You can track the discrepancies manually by comparing Google Analytics reports and the reports on your BigQuery data. The benefit of the manual method is that you’re getting the most relevant info since it’s possible that the information in the OWOX BI interface may take more time to refresh.

Here are some request examples in standard SQL which you can use in Google BigQuery to compare BigQuery data with Google Analytics data. Just copy-paste a request from here and replace  `Project.Dataset.owoxbi_sessions_20190821` with "Project" — name of your Google BigQuery project, "Dataset" — name of a dataset in the project, "owoxbi_sessions_20190909" — name of the table for a certain day with the date in the format "year-month-day".

Request for the number of page views within certain day:

  SELECT
COUNT (DISTINCT hits.hitId) pageviews
FROM
`Project.Dataset.owoxbi_sessions_20190821`, UNNEST (hits) hits
WHERE hits.type = 'pageview'

In Google Analytics see this data in the Audience>Overview report. Make sure you've selected the right day for the report.

Request for the number of events for a certain day:

SELECT
COUNT (DISTINCT hits.hitId) events
FROM
`Project.Dataset.owoxbi_sessions_20190821`,
UNNEST (hits) hits
WHERE
hits.type = 'event'

In Google Analytics see this data in the Behavior>Events>Overview report. Make sure you've selected the right day for the report.

Request for the number of transactions for a certain day:

SELECT
COUNT (hits.transaction.transactionId) transactions
FROM
`Project.Dataset.owoxbi_sessions_20190821`,
UNNEST (hits) hits
WHERE
hits.eCommerceAction.action_type ='purchase'

In Google Analytics see this data in the Conversions>Ecommerce>Overview report. Make sure you've selected the right day for the report.

When you should care about the discrepancies

The acceptable discrepancies range between the OWOX BI and Google Analytics data is:

  • within 2% for hit data
  • within 3.5% for session data

Discrepancies above these limits are still acceptable in these cases:

  • If the amount of data processed by OWOX BI is larger than in Google Analytics. OWOX BI doesn’t have the same limitations as GA does, and the max size of a hit processed by OWOX BI is 16KB against GA’s 8KB. So it’s normal that OWOX BI collects more data.
  • The same is fair if OWOX BI collects more sessions than GA. Session data is based on hit data, so it’s possible that GA can miss some events that led to new sessions.

In any other case of discrepancies — you should allocate their reason and fix it if possible. Following the checklist below you can quickly do it yourself, but keep in mind that you can always contact our support team by the online chat or by writing at bi@owox.com — we’ll happily help you sort these discrepancies out :)

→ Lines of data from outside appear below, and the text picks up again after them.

Lemma local_range_ok tx a b : btree_ok (local_state tx) -> btree_ok (local_range tx a b).
Proof.
  intros. unfold local_range. destruct (start_above_end a b); [constructor|by apply sorted_filter].
Qed.

Lemma tx_range_eq tx a b o :
  Tx.range tx a b o =
  (base ← range (storage tx) a b o;
   Ok (Merge.collect (Merge.mkMerge
         match o with Ascending => local_range tx a b | Descending => reverse (local_range tx a b) end
         base o))).
Proof. unfold Tx.range, local_range. by destruct (start_above_end a b), o. Qed.

(** Merging the local range over the base range shows what [get] shows. *)
Lemma visible_get tx a b base k v :
  tx_ok tx ->
  (forall k v, (k, v) ∈ base <-> get (storage tx) k = Some v /\ in_bounds a b k = true) ->
  visible (local_range tx a b) base k v <-> Tx.get tx k = Some v /\ in_bounds a b k = true.
Proof.
  intros [Hs Hl] Hb. unfold visible, Tx.get. rw local_range_elem Hb.
  setoid_rewrite local_range_elem. rw -!(btree_get_elem _ _ _ Hl).
  setoid_rewrite <- (btree_get_elem _ _ _ Hl).
  destruct (btree_get (local_state tx) k) as [[v'|]|] eqn:E.
  - split.
    + intros [[? ?]|[Hn [_ ?]]]; [by simplify_eq|]. by destruct (Hn (DeltaSet v')).
    + intros [? ?]. left. by simplify_eq.
  - split; [|by intros [? _]].
    intros [[? ?]|[Hn [_ ?]]]; [done|]. by destruct (Hn DeltaDelete).
  - split; [by intros [[? ?]|[_ ?]]|]. intros ?. right. split; [|done]. by intros ? [? _].
Qed.

Lemma visible_reverse l r k v : visible (reverse l) (reverse r) k v <-> visible l r k v.
Proof. unfold visible. setoid_rewrite elem_of_reverse. done. Qed.

Lemma tx_range_ascending tx a b :
  tx_ok tx ->
  exists l, Tx.range tx a b Ascending = Ok l /\ btree_ok l /\
    forall k v, (k, v) ∈ l <-> Tx.get tx k = Some v /\ in_bounds a b k = true.
Proof.
  intros Htx. destruct (range_ascending (storage tx) a b (proj1 Htx)) as (base & Eb & Sb & Mb).
  destruct (collect_correct Ascending (local_range tx a b) base) as [Hs Hv];
    [by apply local_range_ok, Htx|done|].
  rw tx_range_eq Eb. eexists. split; [reflexivity|]. split; [exact Hs|].
  intros k v. rw Hv. by apply visible_get.
Qed.

Lemma tx_range_descending tx a b l :
  tx_ok tx -> Tx.range tx a b Ascending = Ok l -> Tx.range tx a b Descending = Ok (reverse l).
Proof.
  intros Htx. destruct (range_ascending (storage tx) a b (proj1 Htx)) as (base & Eb & Sb & Mb).
  rw !tx_range_eq Eb (range_descending _ _ _ _ (proj1 Htx) Eb). cbn [mbind result_bind].
  intros [= <-]. f_equal.
  pose proof (local_range_ok tx a b (proj2 Htx)) as Hl.
  destruct (collect_correct Ascending (local_range tx a b) base Hl Sb) as [Hs Hv].
  destruct (collect_correct Descending (reverse (local_range tx a b)) (reverse base)) as [Hs' Hv'];
    [by apply keys_sorted_reverse..|].
  rw -(reverse_involutive (Merge.collect (Merge.mkMerge (reverse _) _ _))). f_equal.
  apply sorted_ext; [by apply keys_sorted_descending|done|].
  intros [k v]. by rw elem_of_reverse Hv Hv' visible_reverse.
Qed.

#[export] Instance tx_range_laws : RangeLaws (StorageTransaction S).
Proof.
  refine {| store_ok := tx_ok |}.
  - intros tx k v [? ?]. split; [done|]. by apply btree_insert_ok.
  - intros tx k [? ?]. split; [done|]. by apply btree_insert_ok.
  - apply tx_range_ascending.
  - apply tx_range_descending.
Defined.

End TxRange.

(** ** Commit *)

Section Commit.
Context {S : Type} `{HS : Storage S} {HL : StorageLaws S}.

Lemma commit_snoc (log : RepLog) op (s : S) : commit (log ++ [op]) s = op_apply op (commit log s).
Proof. unfold commit. by rw foldl_app. Qed.

Lemma get_op_apply op (s : S) k :
  get (op_apply op s) k =
  if decide (op_key op = k)
  then match to_delta op with DeltaSet v => Some v | DeltaDelete => None end
  else get s k.
Proof. destruct op; cbn; [apply get_set|apply get_remove]. Qed.

(** The invariant of a transaction opened over [s]. *)
Definition tx_inv (s : S) (tx : StorageTransaction S) : Prop :=
  storage tx = s /\ btree_ok (local_state tx) /\
  forall k, get (commit (rep_log tx) s) k = Tx.get tx k.

Lemma tx_inv_new s : tx_inv s (Tx.new s).
Proof. split_and!; [done|constructor|done]. Qed.

Lemma tx_inv_apply s tx op : tx_inv s tx -> tx_inv s (Tx.apply_local tx op).
Proof.
  intros (<- & Hl & Hg). split_and!; [done|by apply btree_insert_ok|].
  intros k. cbn [Tx.apply_local rep_log storage]. rw commit_snoc get_op_apply.
  unfold Tx.get, Tx.apply_local. cbn [local_state storage].
  rw btree_get_insert. case_decide; [by destruct op|]. apply Hg.
Qed.

Lemma tx_inv_reachable s tx : rtc Tx.tx_step (Tx.new s) tx -> tx_inv s tx.
Proof.
  intros Hr. refine (rtc_ind_r (tx_inv s) (Tx.new s) _ _ tx Hr); [apply tx_inv_new|].
  intros tx1 tx2 _ [|] Hinv; by apply tx_inv_apply.
Qed.

Lemma store_ok_commit `{!RangeLaws S} log (s : S) : store_ok s -> store_ok (commit log s).
Proof.
  intros Hs. induction log as [|op log IH] using rev_ind; [done|].
  rw commit_snoc. destruct op; cbn; [by apply set_ok|by apply remove_ok].
Qed.

End Commit.

(** C33: After any sequence of writes and removals, a storage transaction answers every get and
    every range, in both orders, as the base store does once the replay log is committed to
    it. *)
Theorem tx_refines_commit {S} `{Storage S, !StorageLaws S, !RangeLaws S}
    (s : S) (tx : StorageTransaction S) :
  store_ok s -> rtc Tx.tx_step (Tx.new s) tx ->
  (forall k, get tx k = get (commit (Tx.prepare tx) s) k) /\
  (forall a b o, range tx a b o = range (commit (Tx.prepare tx) s) a b o).
Proof.
  intros Hs Hr. destruct (tx_inv_reachable s tx Hr) as (Hst & Hl & Hg).
  split; [by intros k; cbn; rw -Hg|]. intros a b o. apply range_same_contents.
  - cbn. split; [by rw Hst|done].
  - by apply store_ok_commit.
  - intros k. cbn. by rw -Hg.
Qed.

(** C34: transactional is atomic: when the callback succeeds, the store afterwards has the
    contents the transaction showed, and when it fails or panics the store is unchanged. *)
Theorem transactional_atomic {S T} `{Storage S, !StorageLaws S}
    (callback : M (StorageTransaction S) StdError T) (s : S) :
  (forall tx, rtc Tx.tx_step tx (callback tx).1) ->
  match callback (Tx.new s) with
  | (stx, Ok res) =>
      exists s', Tx.transactional callback s = (s', Ok res) /\ same_contents s' stx
  | (_, Err e) => Tx.transactional callback s = (s, Err e)
  | (_, Panic) => Tx.transactional callback s = (s, Panic)
  end.
Proof.
  intros Hcb. specialize (Hcb (Tx.new s)). unfold Tx.transactional.
  destruct (callback (Tx.new s)) as [stx [res|e|]]; [|done..].
  destruct (tx_inv_reachable s stx Hcb) as (_ & _ & Hg). eexists. by split.
Qed.

(** Two writes and a removal over a stored binding. *)
Definition demo_base : MemoryStorage := set Memory.new (lit "k") (lit "base").
Definition demo_tx : StorageTransaction MemoryStorage :=
  set (remove (set (Tx.new demo_base) (lit "a") (lit "1")) (lit "k")) (lit "b") (lit "2").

Possible reasons for hit data discrepancies

Google Analytics and Google Tag Manager settings

  • Make sure the Google Analytics property you’ve selected when creating the pipeline doesn’t have any filters. The filtered out data still gets collected to Google BigQuery, thus the discrepancies. Read in Google Analytics help about how to manage property filtering.
  • If you have changed the time zone setting in the GA property you had previously selected when creating the pipeline, then the data collected by Google Analytics will be corrected retrospectively. However, the data in BigQuery will be not: it’s being uploaded to data tables separated by days and can’t migrate between these tables.
  • If you have OWOX BI data collection implemented via customTask in Google Tag Manager, make sure the customTask variable is added to every Universal Analytics tag you are using to send data to BigQuery:Custom_task_tags_en.png Pay attention: this is the most common discrepancy reason.
  • Make sure your website doesn’t have more than one tracking method implemented simultaneously. For example, you’ve implemented tracking via a GTM container with a customTask but haven’t removed a gtag.js from the pages you track.
    To check if this is the case, open your website in the Google Chrome web browser, open the developer console (right-click on a page>Inspect element). In the console, press Ctrl+F (cmd+F for Mac) to call the search field, then check your tracking codes using these keywords: GTM / analytics.js / gtag.js. Make sure you don’t have more than one chunk of code with either of these keywords.
  • Make sure the Google Tag Manager container you use to send data to BigQuery has only one customTask variable which function is to send hits to the OWOX BI access point. Any additional customTask would override the previously added one breaking the data transfer to Google BigQuery.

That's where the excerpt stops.